Collected data entries

....

Lemma hinv_free i t s o named it todo keep :
  hinv s → h_thr s !! i = Some t → p_scan t = HFree o named (it :: todo) keep →
  hinv (if decide (it.1 ∈ named)
        then hput i (set_scan (p_bag t) (HFree o named todo (keep ++ [it])) t) s
        else hfree [it] (hput i (set_scan (p_bag t) (HFree o named todo keep) t) s)).
Proof.
  intros Hi Ht Hsc. pose proof (hv_thr _ Hi _ _ Ht) as [H1 H2 H3 H4 H5 H6 H7]. rewrite Hsc in H7.
  destruct H7 as (-> & Hcov & Hin).
  assert (Hcov' : covered s (λ _, True) todo named) by (intros r k x Hh HP Hx; eapply Hcov; [done|done|set_solver]).
  case_decide as Hn.
  - apply hinv_scan; [done..|]. split_and!; [done|done|]. intros x Hx. apply Hin. set_solver.
  - apply (hinv_local i t (set_scan (p_bag t) (HFree false named todo keep) t) s); try done; [by left| |by left|].
    + intros He. constructor; try done. eapply scan_eff; [done|done|]. split_and!; [done|done|].
      intros x Hx. apply Hin. set_solver.
    + simpl. intros x. rewrite elem_of_app, list_elem_of_singleton. intros [?| ->]; [by left|]. right. split.
      * apply H5, Hin. set_solver.
      * intros r k Hh. apply Hn. eapply Hcov; [done|done|set_solver].
Qed.

Lemma hinv_retire i t s x d :
  hinv s → h_thr s !! i = Some t → p_ret t = Some x → p_scan t = HOut →
  hinv (HazardRetire K R i (set_hret None t) (x, d) s).
Proof.
  intros Hi Ht Hr Hsc. pose proof (hv_thr _ Hi _ _ Ht) as [H1 H2 H3 H4 H5 H6 H7].
  assert (Hx : x ∈ h_unl s) by by apply H6.
  assert (Hput : ∀ b sc, (∀ it, it ∈ b → it.1 ∈ h_unl s) → scan_ok s b sc →
    hinv (hput i (set_scan b sc (set_hret None t)) s)).
  { intros b sc Hb Hs. apply (hinv_local i t (set_scan b sc (set_hret None t)) s); try done; [by left| |by left..].
    intros He. constructor; try done. by eapply scan_eff. }
  unfold HazardRetire. case_match.
  - apply hinv_orphans; [|by intros it ->%list_elem_of_singleton].
    replace (set_hret None t) with (set_scan (p_bag t) HOut (set_hret None t)); [by apply Hput|].
    unfold set_scan, set_hret. simpl. by rewrite Hsc.
  - apply Hput.
    + intros it. simpl. rewrite elem_of_app, list_elem_of_singleton. intros [?| ->]; [by apply H5|done].
    + case_match; [|done]. split; [done|]. intros r k it _ Hlt. lia.
Qed.

Lemma cell_at_insert src c u ts o f j p j' :
  cell_at (mkHz src (<[j := p]> c) u ts o f) j' =
    if decide (j = j') then p else cell_at (mkHz src c u ts o f) j'.
Proof.
  unfold cell_at. simpl. case_decide; [subst; by rewrite lookup_insert_eq|by rewrite lookup_insert_ne].
Qed.

(** A store into cell [k] of the guard's own row; the object held through it is given up. *)
Lemma hinv_cell i t s k p o :
  hinv s → h_thr s !! i = Some t → (k < K)%nat →
  op_ok (set_cell (cell_index K i k) p s) i (set_hold (p_guard t) (delete k (p_held t)) o t) →
  (p_guard t = false → o = HNone) →
  hinv (set_cell (cell_index K i k) p (hput i (set_hold (p_guard t) (delete k (p_held t)) o t) s)).
Proof.
  intros Hi Ht Hk Hop Hg. pose proof (hv_thr _ Hi _ _ Ht) as [H1 H2 H3 H4 H5 H6 H7].
  apply (hinv_guard i t s); try done.
  - intros r k' Hr Hk'. rewrite cell_at_insert, decide_False; [done|].
    intros Heq. apply cell_index_inj in Heq; naive_solver.
  - intros k' x. rewrite lookup_delete_Some. intros [Hne Hx]. destruct (H1 k' x Hx) as (? & ? & ?).
    split_and!; [by left|done| |done]. rewrite cell_at_insert, decide_False; [done|].
    intros Heq. apply cell_index_inj in Heq; naive_solver.
  - intros Hf. split; [|by apply Hg]. destruct (H4 Hf) as [-> _]. apply delete_empty.
Qed.

(** Steps of the guard that touch no cell and give up no object. *)
Lemma hinv_op i t s o :
  hinv s → h_thr s !! i = Some t → op_ok s i (set_op o t) → p_guard t = true → hinv (hput i (set_op o t) s).
Proof.
  intros Hi Ht Hop Hg. pose proof (hv_thr _ Hi _ _ Ht) as [H1 H2 H3 H4 H5 H6 H7].
  apply (hinv_guard i t s (h_cells s) (p_guard t) (p_held t) o); try done.
  - intros k x Hx. destruct (H1 k x Hx) as (? & ? & ?). split_and!; [by left|done..].
  - congruence.
Qed.

Lemma hinv_check i t s k l p :
  hinv s → h_thr s !! i = Some t → p_op t = PSet k l p →
  hinv (hput i (if src_at s l =? p
                then set_hold (p_guard t) (if p =? 0 then p_held t else <[k := p]> (p_held t)) HNone t
                else set_op (PTry k l) t) s).
Proof.
  intros Hi Ht Ho. pose proof (hv_thr _ Hi _ _ Ht) as [H1 H2 H3 H4 H5 H6 H7].
  unfold op_ok in H2. rewrite Ho in H2. destruct H2 as [Hk Hc].
  assert (Hg : p_guard t = true).
  { destruct (p_guard t); [done|]. destruct H4 as [_ H4]; [done|]. congruence. }
  destruct (src_at s l =? p) eqn:Es; [|by apply hinv_op].
  apply Z.eqb_eq in Es. apply (hinv_guard i t s (h_cells s) _ _ HNone); try done; [|by rewrite Hg].
  intros k' x Hx. destruct (p =? 0) eqn:Ep.
  - destruct (H1 k' x Hx) as (? & ? & ?). split_and!; [by left|done..].
  - apply Z.eqb_neq in Ep. apply lookup_insert_Some in Hx as [[<- <-]|[_ Hx]].
    + split_and!; try done. right. rewrite <- Es. apply Hi.
    + destruct (H1 k' x Hx) as (? & ? & ?). split_and!; [by left|done..].
Qed.

Lemma hinv_drop i t s g o :
  hinv s → h_thr s !! i = Some t → (g = true → (i < R)%nat) → (g = false → o = HNone) →
  op_ok s i (set_hold g ∅ o t) → hinv (hput i (set_hold g ∅ o t) s).
Proof.
  intros Hi Ht Hg1 Hg2 Hop. apply (hinv_guard i t s (h_cells s) g ∅ o); try done; by auto.
Qed.

Lemma hinv_unlink i t s x :
  hinv s → h_thr s !! i = Some t → x ≠ 0 → x ∉ h_unl s → (∀ l, src_at s l ≠ x) →
  hinv (mkHz (h_src s) (h_cells s) ({[x]} ∪ h_unl s) (<[i := set_hret (Some x) t]> (h_thr s)) (h_orph s) (h_freed s)).
Proof.
  intros Hi Ht Hx Hu Hs. set (s' := mkHz _ _ _ _ _ _).
  assert (He : heff i s s').
  { constructor; simpl; [set_solver| |done|].
    - intros r k y (t0 & Ht0 & Hy). simpl in Ht0. left.
      apply lookup_insert_Some in Ht0 as [[<- <-]|[_ Ht0]]; [by exists t|by exists t0].
    - intros r Hr. by rewrite lookup_insert_ne. }
  eapply (hinv_step i s); try done; simpl.
  - intros l. rewrite not_elem_of_union, not_elem_of_singleton. split; [apply Hs|apply Hi].
  - rewrite not_elem_of_union, not_elem_of_singleton. split; [done|apply Hi].
  - intros t'. rewrite lookup_insert_eq. intros [= <-].
    pose proof (hv_thr _ Hi _ _ Ht) as [H1 H2 H3 H4 H5 H6 H7]. constructor; try done.
    + intros it Hit. apply (he_unl _ _ _ He), H5, Hit.
    + simpl. intros y [= <-]. set_solver.
    + by eapply scan_eff.
  - by left.
  - by left.
Qed.

Lemma hstep_inv s s' : hinv s → hstep K R false false s s' → hinv s'.
Proof.
  intros Hi Hs. destruct Hs as [l y Hy|i t x Ht Hr Hx Hu Hsrc|i t x d Ht Hr Hsc|i t Ht HR Hg|i t k l Ht Hg Ho Hk
    |i t k l Ht Ho|i t k l p Ht Ho|i t k l p Ht Ho|i t k Ht Hg Ho Hk|i t Ht Hg Ho|i t k Ht Ho Hk|i t Ht Ho|i t a b Hsw
    |i t a b va vb Ht Ho|i t a b va vb Ht Ho|i t o Hsw Ht Hsc|i t o j named Ht Hsc Hj|i t o named Ht Hsc
    |i t o named it todo keep Ht Hsc|i t o named keep Ht Hsc|i t named Ht Hsc|i t Ht Hsc];
    try pose proof (hv_thr _ Hi _ _ Ht) as [H1 H2 H3 H4 H5 H6 H7];
    try (rewrite Hsc in H7; simpl in H7);
    try (unfold op_ok in H2; rewrite Ho in H2; simpl in H2);
    try (assert (Hgd : p_guard t = true) by (destruct (p_guard t); [done|]; destruct H4 as [_ H4]; [done|]; congruence)).
  - destruct Hi as [G1 G2 G3 G4 G5]. constructor; try done.
    + intros l'. unfold src_at. simpl. destruct (decide (l = l')) as [->|Hne];
        [by rewrite lookup_insert_eq|rewrite lookup_insert_ne by done; apply G1].
    + intros i t Ht. by destruct (G3 i t Ht).
  - by apply hinv_unlink.
  - by apply hinv_retire.
  - by apply hinv_drop.
  - by apply hinv_op.
  - by apply hinv_op.
  - apply hinv_cell; try done; [|congruence]. split; [done|]. unfold set_cell. by rewrite cell_at_insert, decide_True.
  - by apply hinv_check.
  - by apply hinv_cell.
  - apply hinv_drop; [done|done|by auto|done|done].
  - rewrite H2 in *. assert (Hd : set_op (Leaving (S k)) t = set_hold (p_guard t) (delete k (p_held t)) (Leaving (S k)) t).
    { unfold set_op, set_hold. by rewrite H2, delete_empty. }
    rewrite Hd. apply hinv_cell; try done; [|congruence]. unfold op_ok. simpl. by rewrite H2, delete_empty.
  - by apply hinv_drop.
  - done.
  - done.
  - done.
  - apply hinv_scan; [done..|]. case_match; [done|]. destruct o; [by discriminate Hsw|]. split; [done|].
    intros r k it _ Hlt. lia.
  - destruct H7 as [-> Hc]. apply hinv_scan; [done..|]. split; [done|]. by apply covered_cell.
  - destruct H7 as [-> Hc]. apply hinv_scan; [done..|]. split_and!; [done|by apply covered_all|].
    intros it. by rewrite app_nil_r.
  - by apply hinv_free.
  - destruct H7 as (-> & _ & Hin). apply hinv_scan; [done..| |done].
    intros it Hit. by apply H5, Hin.
  - done.
  - apply hinv_orphans; [|done]. apply hinv_scan; [done..|set_solver|done].
Qed.
End safety.

(** C35: hazard pointers protect.  In every interleaving of guards, [Protect], [Clear],
    retires, hand-offs and scans of the threads' own lists, a pointer returned by [Protect]
    is published in its cell and its object has not been freed until the cell is reused,
    cleared or the guard ends.  ([Swap] and the sweep of the orphan store are excluded:
    see the two races below.) *)
Theorem hazard_protects K R s r k x :
  reachable hinit (hstep K R false false) s → holds s r k x →
  (x ∉ (h_freed s).*1) ∧ cell_at s (cell_index K r k) = x ∧ (k < K)%nat ∧ (r < R)%nat.
Proof.
  intros Hr Hh. assert (Hi : hinv K R s).
  { revert s Hr Hh. intros s Hr _. revert s Hr. apply reachable_ind; [|intros s s' Hi Hs; by eapply hstep_inv].
    intros s (src & ts & Hts & ->). constructor; simpl; try set_solver.
    intros i t Ht. destruct (Hts i t Ht) as [b ->]. constructor; simpl; try done; set_solver. }
  split.
  - intros (it & -> & Hit)%list_elem_of_fmap. by apply (hv_freed _ _ _ Hi it Hit) in Hh.
  - destruct Hh as (t & Ht & Hk). pose proof (hv_thr _ _ _ Hi _ _ Ht) as Hok.
    destruct (ho_held _ _ _ _ _ Hok _ _ Hk) as (? & ? & ?). split_and!; [done|done|].
    apply (ho_row _ _ _ _ _ Hok). destruct (p_guard t) eqn:E; [done|].
    destruct (ho_free _ _ _ _ _ Hok E) as [He _]. by rewrite He in Hk.
Qed.

(** ** Two races *)

(** Three threads; source 100 holds object 5. *)
Definition hz0 : hazards :=
  mkHz {[100 := 5]} ∅ ∅ {[0%nat := new_hthr true; 1%nat := new_hthr true; 2%nat := new_hthr true]} [] [].

Lemma hz0_init : hinit hz0.
Proof.
  exists {[100 := 5]}, {[0%nat := new_hthr true; 1%nat := new_hthr true; 2%nat := new_hthr true]}. split; [|done].
  intros i t. rewrite !lookup_insert_Some, lookup_singleton_Some. naive_solver.
Qed.

Lemma src_none (m : gmap Z Z) (x : Z) : map_Forall (λ _ y, y ≠ x) m → x ≠ 0 → ∀ l, default 0 (m !! l) ≠ x.
Proof.
  intros Hm Hx l. destruct (m !! l) as [y|] eqn:E; simpl; [by apply (Hm l)|done].
Qed.

(** One step of a concrete run; the side conditions are decided by evaluation. *)
Ltac hz_side :=
  lazymatch goal with
  | |- ∀ l, src_at _ l ≠ _ => apply src_none; [apply (bool_decide_unpack _); vm_compute; exact I|done]
  | |- _ = true → _ => first [by intros _ | by intros [=]]
  | |- _ ∉ _ => apply (bool_decide_unpack _); vm_compute; exact I
  | |- (_ < _)%nat => vm_compute; lia
  | |- _ ≠ _ => done
  | |- _ => vm_compute; reflexivity
  end.
Tactic Notation "hz_step" uconstr(c) := eapply rtc_l; [eapply c; hz_side|]; eval_state.

Ltac hz_end := match goal with |- rtc _ ?x ?y => replace x with y; [by apply rtc_refl|by vm_compute] end.

(** The end of the first race: object 5, freed, held by reader 0. *)
Definition hz_orphan : hazards :=
  mkHz {[100 := 0]} {[0%nat := 5]} {[5; 6]}
    {[0%nat := mkH true {[0%nat := 5]} HNone [] None HOut true; 1%nat := new_hthr true; 2%nat := new_hthr true]}
    [] [(6, 7); (5, 7)].

Lemma hz_orphan_run : reachable hinit (hstep 1 3 true false) hz_orphan.
Proof.
  exists hz0. split; [apply hz0_init|].
  hz_step (h_unlink _ _ _ _ _ 2%nat _ 6). hz_step (h_retire _ _ _ _ _ 2%nat _ _ 7).
  hz_step (h_scan _ _ _ _ _ 2%nat _ true).
  do 3 (hz_step (h_cell _ _ _ _ _ 2%nat)).
  hz_step (h_guard _ _ _ _ _ 0%nat). hz_step (h_protect _ _ _ _ _ 0%nat _ 0%nat 100).
  hz_step (h_load _ _ _ _ _ 0%nat). hz_step (h_set _ _ _ _ _ 0%nat). hz_step (h_check _ _ _ _ _ 0%nat).
  hz_step (h_store _ _ _ _ _ 100 0). hz_step (h_unlink _ _ _ _ _ 1%nat _ 5).
  hz_step (h_retire _ _ _ _ _ 1%nat _ _ 7). hz_step (h_handoff _ _ _ _ _ 1%nat).
  hz_step (h_cells_done _ _ _ _ _ 2%nat). hz_step (h_free _ _ _ _ _ 2%nat). hz_step (h_free_done _ _ _ _ _ 2%nat).
  hz_step (h_sweep _ _ _ _ _ 2%nat).
  hz_end.
Qed.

....

## Assignment
Both end lines included, restate word for word the lines above from the line with "End safety." to the line with "intros Hr Hh. assert (Hi : hinv K R s).", and nothing else.

## Task response
End safety.

(** C35: hazard pointers protect.  In every interleaving of guards, [Protect], [Clear],
    retires, hand-offs and scans of the threads' own lists, a pointer returned by [Protect]
    is published in its cell and its object has not been freed until the cell is reused,
    cleared or the guard ends.  ([Swap] and the sweep of the orphan store are excluded:
    see the two races below.) *)
Theorem hazard_protects K R s r k x :
  reachable hinit (hstep K R false false) s → holds s r k x →
  (x ∉ (h_freed s).*1) ∧ cell_at s (cell_index K r k) = x ∧ (k < K)%nat ∧ (r < R)%nat.
Proof.
  intros Hr Hh. assert (Hi : hinv K R s).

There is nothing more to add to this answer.